75 jaar, 48 minuten en een beetje

Het is een zeldzaam heldere avond, ergens aan het einde van een natte, grijze winter. We staan op een rijtje op de atletiekbaan en in het licht van de schijnwerpers is de damp te zien die inmiddels van ons afslaat. We zijn halverwege de loopscholing en luisteren naar een kleine man met een rood mutsje op. Dat mutsje gaat pas halverwege de lente de kast in, om er vroeg in de herfst weer uit tevoorschijn te komen. Hij doet het nog één keer voor. “Zie je, er moet wel spanning op staan. Dit wil ik zien: hop hop hop.” Hij kijkt ons aan terwijl hij de oefening laat zien. Onvermoeibaar. En daar gaan we weer. Gedwee achter elkaar. De man met het mutsje kijkt bedenkelijk. Het is eigenlijk nog niet goed genoeg, maar het moet maar even, want er zijn nog meer oefeningen. We dribbelen achterwaarts, moonwalken en proberen op de binnenkant van onze voeten te lopen. Goed voor de spieren.
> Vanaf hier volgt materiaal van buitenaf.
(** The result of a stable sort does not depend on the algorithm: any
    sorted arrangement of [l] that keeps the order within each key is the
    one [js_sort] computes. *)
Lemma js_sort_unique l l' :
  StronglySorted by_key l' →
  (∀ k, filter (λ y, key y = k) l' = filter (λ y, key y = k) l) →
  l' = js_sort compareFn l.
Proof.
  intros Hsorted Hstable. apply stable_sorted_unique; [done|apply js_sort_sorted|].
  intros k. by rewrite js_sort_stable.
Qed.

End Sort.

End SortProofs.

(** * Properties of the thread builder *)

Module BuilderProofs.
Import Bluesky BuilderSpec ListFacts SortProofs.

(** ** The two passes *)

Lemma index_posts_snoc posts item :
  index_posts (posts ++ [item]) = <[uri_of item := new_node item]> (index_posts posts).
Proof. unfold index_posts. by rewrite foldl_app. Qed.

Lemma index_posts_None posts u :
  index_posts posts !! u = None ↔ u ∉ uri_of <$> posts.
Proof.
  induction posts as [|item posts IH] using rev_ind.
  { split; [intros _ []%elem_of_nil|done]. }
  rewrite index_posts_snoc, fmap_app, lookup_insert_None, IH. simpl.
  rewrite not_elem_of_app, list_elem_of_singleton. naive_solver.
Qed.

Lemma index_posts_lookup posts item :
  NoDup (uri_of <$> posts) →
  item ∈ posts →
  index_posts posts !! uri_of item = Some (new_node item).
Proof.
  induction posts as [|x posts IH] using rev_ind; intros Hnd Hitem.
  { by apply elem_of_nil in Hitem. }
  rewrite index_posts_snoc. rewrite fmap_app in Hnd. simpl in Hnd.
  apply NoDup_app in Hnd as (Hnd & Hx & _).
  apply elem_of_app in Hitem as [Hitem|Hitem%list_elem_of_singleton].
  - rewrite lookup_insert_ne; [by apply IH|].
    intros Heq. apply (Hx (uri_of item)); [|rewrite <- Heq; by left].
    apply list_elem_of_fmap. by exists item.
  - subst. apply lookup_insert_eq.
Qed.

Lemma index_posts_fresh posts u node :
  index_posts posts !! u = Some node →
  children node = [] ∧ isThreadRoot node = false.
Proof.
  revert node. induction posts as [|x posts IH] using rev_ind; intros node.
  { done. }
  rewrite index_posts_snoc. destruct (decide (uri_of x = u)) as [<-|Hne].
  - rewrite lookup_insert_eq. by intros [= <-].
  - rewrite lookup_insert_ne by done. apply IH.
Qed.

Section SecondPass.

Variable m0 : gmap string BlueskyThreadItem.
Hypothesis m0_fresh : ∀ u node,
  m0 !! u = Some node → children node = [] ∧ isThreadRoot node = false.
Veel van deze oefeningen leer je niet op de moderne trainersopleiding, maar er zijn weinig mensen die twijfelen aan het nut. Als iemand het kan weten, is het de man met het rode mutsje. Deze man is een kleine legende. Niet alleen gaf hij ooit training aan atleten die veel sneller liepen dan wij ooit zullen doen, hij heeft ook zelf een palmares dat geen extra argumenten behoeft. De man met het mutsje is 75 jaar en loopt nog steeds mee met de snelste wegatleten van de club. Nu zijn we geen PAC Rotterdam, maar er zijn toch best wel wat goede lopers die het gemiddelde tempo van de groep regelmatig naar boven bijstellen. En de man met het mutsje kan dat prima aan. 75 jaar en elke dinsdag pittige tempo’s lopen.

Ook zijn trainingen zijn bijna altijd pittig. Zo liepen we een keer intervallen op een afgebakend terrein met de trainer voorop. En maar blijven jagen, ronde na ronde. Mensen begonnen op hun horloges te kijken, onrustig te worden, en moe, vooral moe. Totdat iemand voorzichtig zei: “Ehm, ik wil eigenlijk wel graag voor tien uur thuis zijn”. Een ander viel bij:”Ik begin trouwens ook honger te krijgen.” De training was bijna een uur uitgelopen, en eigenlijk nog niet klaar. Gelukkig mochten we terug naar de baan.

Of een uitzonderlijk donkere trainingsloop tijdens code geel, neigend naar oranje. Toen we toch over dat pad door de Delftse Hout liepen en waar iedereen een beetje angstig versnelde. De wind liet de hoge, oude bomen kreunen naast het pad. “Hoorde je die boom vallen?” vroeg een van de lopers met grote ogen toen we eenmaal weer in het open veld stonden. Of het helemaal verantwoord was, weet ik niet, maar dit zijn de trainingen waar ik bij wil zijn.

Deze doorgewinterde trainer en loper van 75 jaar, bedacht vroeg in het jaar dat hij kans zou kunnen maken op een podiumplek bij het Nederlands Kampioenschap op de 10 kilometer. In zijn leeftijdscategorie, dat wel. Hij voelde zich sterk, maakte zich zorgen, trainde en liep naar het zilver.

De kern van de training is voorbij. We lopen met de hele groep in een rustig tempo terug naar de baan, een weekje of wat na de zilveren medaille. “Vroeger op mijn werk werd ik ooit een ijzervreter genoemd.” De man met het mutsje kijkt me vrolijk aan: “Ik snap daar dus helemaal niets van.”

Ik snap het wel.

Als je 75 bent, en je loopt 10 kilometer in 48 minuten en een beetje, dan ben je een ijzervreter.